(* ===== verification/BpfMaps.v ===== *)
(** * Interfaces: eBPF maps, the ring buffer, and hash-table iteration order

    The Linux maps (reached through [aya] and [aya_ebpf]) and the iteration
    order of [std::collections::HashMap] are not code of the repository: they
    are type classes with the documented laws the firewall relies on. Each class
    has an executable instance, so that every theorem stated against it applies
    to a concrete map. *)
From stdpp Require Import base numbers list gmap fin_maps strings sorting.
From Stdlib Require Import ZArith Lia.
From S2P Require Import Prelude Net.

Local Open Scope Z_scope.

(** ** Iteration order of hash tables: any permutation of the entries. *)
Class HashOrder : Type := {
  map_iter : ∀ {K V : Type} `{Countable K}, gmap K V → list (K * V);
  set_iter : ∀ {K : Type} `{Countable K}, gset K → list K;
  map_iter_perm : ∀ {K V : Type} `{Countable K} (m : gmap K V),
    map_iter m ≡ₚ map_to_list m;
  set_iter_perm : ∀ {K : Type} `{Countable K} (X : gset K), set_iter X ≡ₚ elements X;
}.

Definition canonical_order : HashOrder := {|
  map_iter _ _ _ _ m := map_to_list m;
  set_iter _ _ _ X := elements X;
  map_iter_perm _ _ _ _ m := reflexivity _;
  set_iter_perm _ _ _ X := reflexivity _;
|}.

(** ** Maps as user space sees them *)

(** [bm_contents] is the abstract contents; the other fields are the operations
    of [aya::maps::HashMap] and [aya::maps::LpmTrie]. [None] is an error
    return, which leaves the map as it was. [bm_key_ok] delimits the keys the
    laws speak of: an LPM trie identifies keys that agree on their prefix, so
    its laws are stated for network addresses only. *)
Class BpfMap (M K V : Type) `{Countable K} : Type := {
  bm_contents : M → gmap K V;
  bm_key_ok : K → Prop;
  bm_insert : M → K → V → option M;
  bm_remove : M → K → option M;
  bm_keys : M → list (option K);
}.

Class BpfMapLaws (M K V : Type) `{BpfMap M K V} : Prop := {
  bm_insert_spec m k v m' :
    bm_key_ok k → bm_insert m k v = Some m' → bm_contents m' = <[k := v]> (bm_contents m);
  bm_remove_spec m k m' :
    bm_key_ok k → bm_remove m k = Some m' → bm_contents m' = delete k (bm_contents m);
  bm_remove_present m k :
    bm_key_ok k → is_Some (bm_contents m !! k) → is_Some (bm_remove m k);
  bm_keys_spec m k : Some k ∈ bm_keys m ↔ k ∈ dom (bm_contents m);
  bm_contents_ok m k : is_Some (bm_contents m !! k) → bm_key_ok k;
}.

(** ** Lookups as the XDP program sees them *)

Class HashGet (M K V : Type) `{BpfMap M K V} : Type := {
  hash_get : M → K → option V;
  hash_get_spec m k : hash_get m k = bm_contents m !! k;
}.

(** The network address of the [p]-bit prefix of an [n]-octet address. *)
Definition network (n : nat) (p : Z) (addr : list Z) : list Z :=
  to_be_bytes n (Z.land (from_be_bytes addr) (mask (8 * Z.of_nat n) p)).

(** A key of a trie over [n]-octet addresses: a network address. *)
Definition lpm_key_ok (n : nat) (k : Z * list Z) : Prop :=
  0 <= k.1 <= 8 * Z.of_nat n ∧ bytes_ok n k.2 ∧ network n k.1 k.2 = k.2.
#[global] Instance lpm_key_ok_dec n k : Decision (lpm_key_ok n k).
Proof. unfold lpm_key_ok. apply _. Defined.

(** Longest-prefix match: tries the prefixes of [addr] from [p] bits down. *)
Fixpoint lpm_search {V} (n p : nat) (m : gmap (Z * list Z) V) (addr : list Z) : option V :=
  match m !! (Z.of_nat p, network n (Z.of_nat p) addr) with
  | Some v => Some v
  | None => match p with O => None | S p' => lpm_search n p' m addr end
  end.
Definition lpm_lookup {V} (n : nat) (m : gmap (Z * list Z) V) (addr : list Z) : option V :=
  lpm_search n (8 * n) m addr.

(** [trie.get(&Key::new(8 * n, addr))] returns the longest matching prefix. *)
Class LpmGet (n : nat) (M V : Type) `{!BpfMap M (Z * list Z) V} : Type := {
  lpm_get : M → Z * list Z → option V;
  lpm_get_spec m addr :
    bytes_ok n addr → lpm_get m (8 * Z.of_nat n, addr) = lpm_lookup n (bm_contents m) addr;
}.

(** ** Ring buffer: a queue of records, [output] fails when it is full. *)
Class RingBuffer (R : Type) : Type := {
  rb_queue : R → list (list Z);
  rb_output : R → list Z → option R;
  rb_next : R → option (list Z * R);
  rb_output_spec r b r' : rb_output r b = Some r' → rb_queue r' = rb_queue r ++ [b];
  rb_next_spec r :
    match rb_next r with
    | Some (b, r') => rb_queue r = b :: rb_queue r'
    | None => rb_queue r = []
    end;
}.

(** ** Executable instances *)

Record CapMap (K V : Type) `{Countable K} : Type := mkCapMap {
  cm_max : nat; cm_map : gmap K V }.
Arguments mkCapMap {K V _ _} _ _.
Arguments cm_max {K V _ _} _.
Arguments cm_map {K V _ _} _.

Section CapMap.
Context {K V : Type} `{Countable K}.
Context (key_ok : K → Prop) `{∀ k, Decision (key_ok k)}.

Definition cap_insert (m : CapMap K V) (k : K) (v : V) : option (CapMap K V) :=
  if decide (key_ok k ∧ (is_Some (cm_map m !! k) ∨ (size (cm_map m) < cm_max m)%nat))
  then Some (mkCapMap (cm_max m) (<[k := v]> (cm_map m))) else None.
Definition cap_remove (m : CapMap K V) (k : K) : option (CapMap K V) :=
  match cm_map m !! k with
  | Some _ => Some (mkCapMap (cm_max m) (delete k (cm_map m)))
  | None => None
  end.
(** Entries whose key the map could not have accepted are not part of it. *)
Definition cap_contents (m : CapMap K V) : gmap K V :=
  filter (λ kv, key_ok kv.1) (cm_map m).
End CapMap.

#[global] Instance hash_bpf_map {K V} `{Countable K} : BpfMap (CapMap K V) K V := {|
  bm_contents m := cm_map m;
  bm_key_ok _ := True;
  bm_insert m k v := cap_insert (λ _, True) m k v;
  bm_remove m k := cap_remove m k;
  bm_keys m := Some ∘ fst <$> map_to_list (cm_map m);
|}.

Lemma elem_of_keys {K V} `{Countable K} (m : gmap K V) k :
  Some k ∈ (Some ∘ fst <$> map_to_list m) ↔ k ∈ dom m.
Proof.
  rewrite list_elem_of_fmap, elem_of_dom. split.
  - intros ([k' v] & [= <-] & Hk). apply elem_of_map_to_list in Hk. simpl. eauto.
  - intros [v Hv]. exists (k, v). split; [done|]. by apply elem_of_map_to_list.
Qed.

#[global] Instance hash_bpf_map_laws {K V} `{Countable K} : BpfMapLaws (CapMap K V) K V.
Proof.
  split; simpl.
  - unfold cap_insert. intros m k v m' _. case_decide; [|done]. by intros [= <-].
  - unfold cap_remove. intros m k m' _. destruct (_ !! _); [|done]. by intros [= <-].
  - unfold cap_remove. intros m k _ [v ->]. eauto.
  - intros m k. apply elem_of_keys.
  - done.
Qed.

#[global] Instance hash_get_cap {K V} `{Countable K} : HashGet (CapMap K V) K V := {|
  hash_get m k := cm_map m !! k; hash_get_spec m k := eq_refl |}.

(** A trie is a map restricted to network-address keys. *)
Record Trie (n : nat) (V : Type) : Type := mkTrie { trie_map : CapMap (Z * list Z) V }.
Arguments mkTrie {n V} _.
Arguments trie_map {n V} _.

#[global] Instance trie_bpf_map {n V} : BpfMap (Trie n V) (Z * list Z) V := {|
  bm_contents m := cap_contents (lpm_key_ok n) (trie_map m);
  bm_key_ok k := lpm_key_ok n k;
  bm_insert m k v := mkTrie <$> cap_insert (lpm_key_ok n) (trie_map m) k v;
  bm_remove m k := mkTrie <$> cap_remove (trie_map m) k;
  bm_keys m := Some ∘ fst <$> map_to_list (cap_contents (lpm_key_ok n) (trie_map m));
|}.

#[global] Instance trie_bpf_map_laws {n V} : BpfMapLaws (Trie n V) (Z * list Z) V.
Proof.
  split; simpl.
  - intros m k v m' Hk (m1 & Hm1 & ->)%fmap_Some. unfold cap_insert in Hm1.
    case_decide; [|done]. injection Hm1 as <-. unfold cap_contents; simpl.
    by rewrite map_filter_insert_True.
  - intros m k m' Hk (m1 & Hm1 & ->)%fmap_Some. unfold cap_remove in Hm1.
    case_match; [|done]. injection Hm1 as <-. unfold cap_contents; simpl.
    apply map_filter_delete.
  - intros m k Hk [v [Hv _]%map_lookup_filter_Some]. unfold cap_remove.
    rewrite Hv. by eexists.
  - intros m k. apply elem_of_keys.
  - intros m k [v [_ Hk]%map_lookup_filter_Some]. done.
Qed.

#[global] Instance trie_lpm_get {n V} : LpmGet n (Trie n V) V := {|
  lpm_get m k := lpm_lookup n (bm_contents m) k.2; lpm_get_spec m addr _ := eq_refl |}.

Record BoundedQueue : Type := mkQueue { bq_slots : nat; bq_items : list (list Z) }.
#[global] Program Instance bounded_queue : RingBuffer BoundedQueue := {|
  rb_queue r := bq_items r;
  rb_output r b := if decide (length (bq_items r) < bq_slots r)%nat
    then Some (mkQueue (bq_slots r) (bq_items r ++ [b])) else None;
  rb_next r := match bq_items r with [] => None | b :: l => Some (b, mkQueue (bq_slots r) l) end;
|}.
Next Obligation. intros r b r'. simpl. case_decide; [|done]. by intros [= <-]. Qed.
Next Obligation. intros [n [|b l]]; done. Qed.

(** ** Longest-prefix match *)

Lemma network_ok n p addr : bytes_ok n (network n p addr).
Proof. apply to_be_bytes_ok. Qed.

Lemma from_network n p addr :
  0 <= p <= 8 * Z.of_nat n → bytes_ok n addr →
  from_be_bytes (network n p addr) = Z.land (from_be_bytes addr) (mask (8 * Z.of_nat n) p).
Proof.
  intros Hp Ha. unfold network. apply from_to_be_bytes_id.
  destruct (land_mask_in_width (8 * Z.of_nat n) p (from_be_bytes addr) Hp
    (octets_in_width n addr Ha)) as [? Hlt].
  rewrite Z.pow_mul_r in Hlt by lia. done.
Qed.

(** A key is the [p]-bit network of an address exactly when it is a network
    address whose first [p] bits are those of the address. *)
Lemma network_eq_iff n p net addr :
  lpm_key_ok n (p, net) → bytes_ok n addr →
  net = network n p addr ↔ octets_match p net addr = true.
Proof.
  intros (Hp & Hnet & Hfix) Ha; simpl in *. unfold octets_match.
  destruct (Hnet) as [Hln Hbn]. rewrite Hln.
  rewrite <-land_mask_eq_iff, Z.eqb_eq by auto with firewall.
  rewrite <-!from_network by done. rewrite Hfix. split; [by intros ->|].
  intros Heq. apply from_be_bytes_inj; [done|apply network_ok|..|done].
  by rewrite Hln, (proj1 (network_ok n p addr)).
Qed.

Section Lpm.
Context {V : Type} (n : nat) (m : gmap (Z * list Z) V) (addr : list Z).
Hypothesis keys_ok : ∀ k, is_Some (m !! k) → lpm_key_ok n k.
Hypothesis addr_ok : bytes_ok n addr.

(** [(p, net)] is a rule that covers [addr]. *)
Definition covers (p : Z) (net : list Z) (v : V) : Prop :=
  m !! (p, net) = Some v ∧ octets_match p net addr = true.

Lemma covers_iff p net v : covers p net v ↔ m !! (p, net) = Some v ∧ net = network n p addr.
Proof using keys_ok addr_ok.
  unfold covers. split; intros [Hm He]; (split; [done|]);
    apply (network_eq_iff n p net addr); eauto.
Qed.

Lemma lpm_search_spec q :
  match lpm_search n q m addr with
  | Some v => ∃ p, 0 <= p <= Z.of_nat q ∧ covers p (network n p addr) v ∧
      ∀ p' net' v', covers p' net' v' → p' <= Z.of_nat q → p' <= p
  | None => ∀ p' net' v', covers p' net' v' → p' <= Z.of_nat q → False
  end.
Proof using keys_ok addr_ok.
  assert (Hat : ∀ q', m !! (Z.of_nat q', network n (Z.of_nat q') addr) = None →
    ∀ net' v', ¬ covers (Z.of_nat q') net' v').
  { intros q' Hn net' v' [Hm ->]%covers_iff. congruence. }
  induction q as [|q IH]; cbn [lpm_search];
    destruct (m !! _) as [v|] eqn:Hm; try (
      eexists; split; [|split; [apply covers_iff; split; [exact Hm|done]|]]; [lia|];
      intros; lia).
  - intros p' net' v' Hc Hle. destruct (decide (p' = 0)) as [->|]; [by eapply (Hat 0%nat)|].
    destruct Hc as [Hk _]. destruct (keys_ok _ (mk_is_Some _ _ Hk)) as [? _]. simpl in *. lia.
  - assert (Hstep : ∀ p' net' v', covers p' net' v' → p' <= Z.of_nat (S q) → p' <= Z.of_nat q).
    { intros p' net' v' Hc Hle. destruct (decide (p' = Z.of_nat (S q))) as [->|]; [|lia].
      by eapply Hat in Hc. }
    destruct (lpm_search n q m addr).
    + destruct IH as (p & Hp & Hc & Hmax). exists p. split_and!; [lia..|done|]. eauto.
    + eauto.
Qed.

(** The lookup returns the value of the longest covering prefix, and nothing
    exactly when no rule covers the address. *)
Lemma lpm_lookup_spec :
  match lpm_lookup n m addr with
  | Some v => ∃ p net, covers p net v ∧ ∀ p' net' v', covers p' net' v' → p' <= p
  | None => ∀ p net v, ¬ covers p net v
  end.
Proof using keys_ok addr_ok.
  assert (Hle : ∀ p net v, covers p net v → p <= Z.of_nat (8 * n)).
  { intros p net v [Hk _]. destruct (keys_ok _ (mk_is_Some _ _ Hk)) as [? _].
    simpl in *. lia. }
  pose proof (lpm_search_spec (8 * n)) as H. unfold lpm_lookup.
  destruct (lpm_search _ _ _ _).
  - destruct H as (p & _ & Hc & Hmax). eauto 10.
  - intros p net v Hc. eauto.
Qed.
End Lpm.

**ASSIGNMENT**
With the first line being the one containing "unfold covers. split;" and the last line the one containing "intros; lia).", transcribe exactly the lines above that fall in that range.

**RESULT**
  unfold covers. split; intros [Hm He]; (split; [done|]);
    apply (network_eq_iff n p net addr); eauto.
Qed.

Lemma lpm_search_spec q :
  match lpm_search n q m addr with
  | Some v => ∃ p, 0 <= p <= Z.of_nat q ∧ covers p (network n p addr) v ∧
      ∀ p' net' v', covers p' net' v' → p' <= Z.of_nat q → p' <= p
  | None => ∀ p' net' v', covers p' net' v' → p' <= Z.of_nat q → False
  end.
Proof using keys_ok addr_ok.
  assert (Hat : ∀ q', m !! (Z.of_nat q', network n (Z.of_nat q') addr) = None →
    ∀ net' v', ¬ covers (Z.of_nat q') net' v').
  { intros q' Hn net' v' [Hm ->]%covers_iff. congruence. }
  induction q as [|q IH]; cbn [lpm_search];
    destruct (m !! _) as [v|] eqn:Hm; try (
      eexists; split; [|split; [apply covers_iff; split; [exact Hm|done]|]]; [lia|];
      intros; lia).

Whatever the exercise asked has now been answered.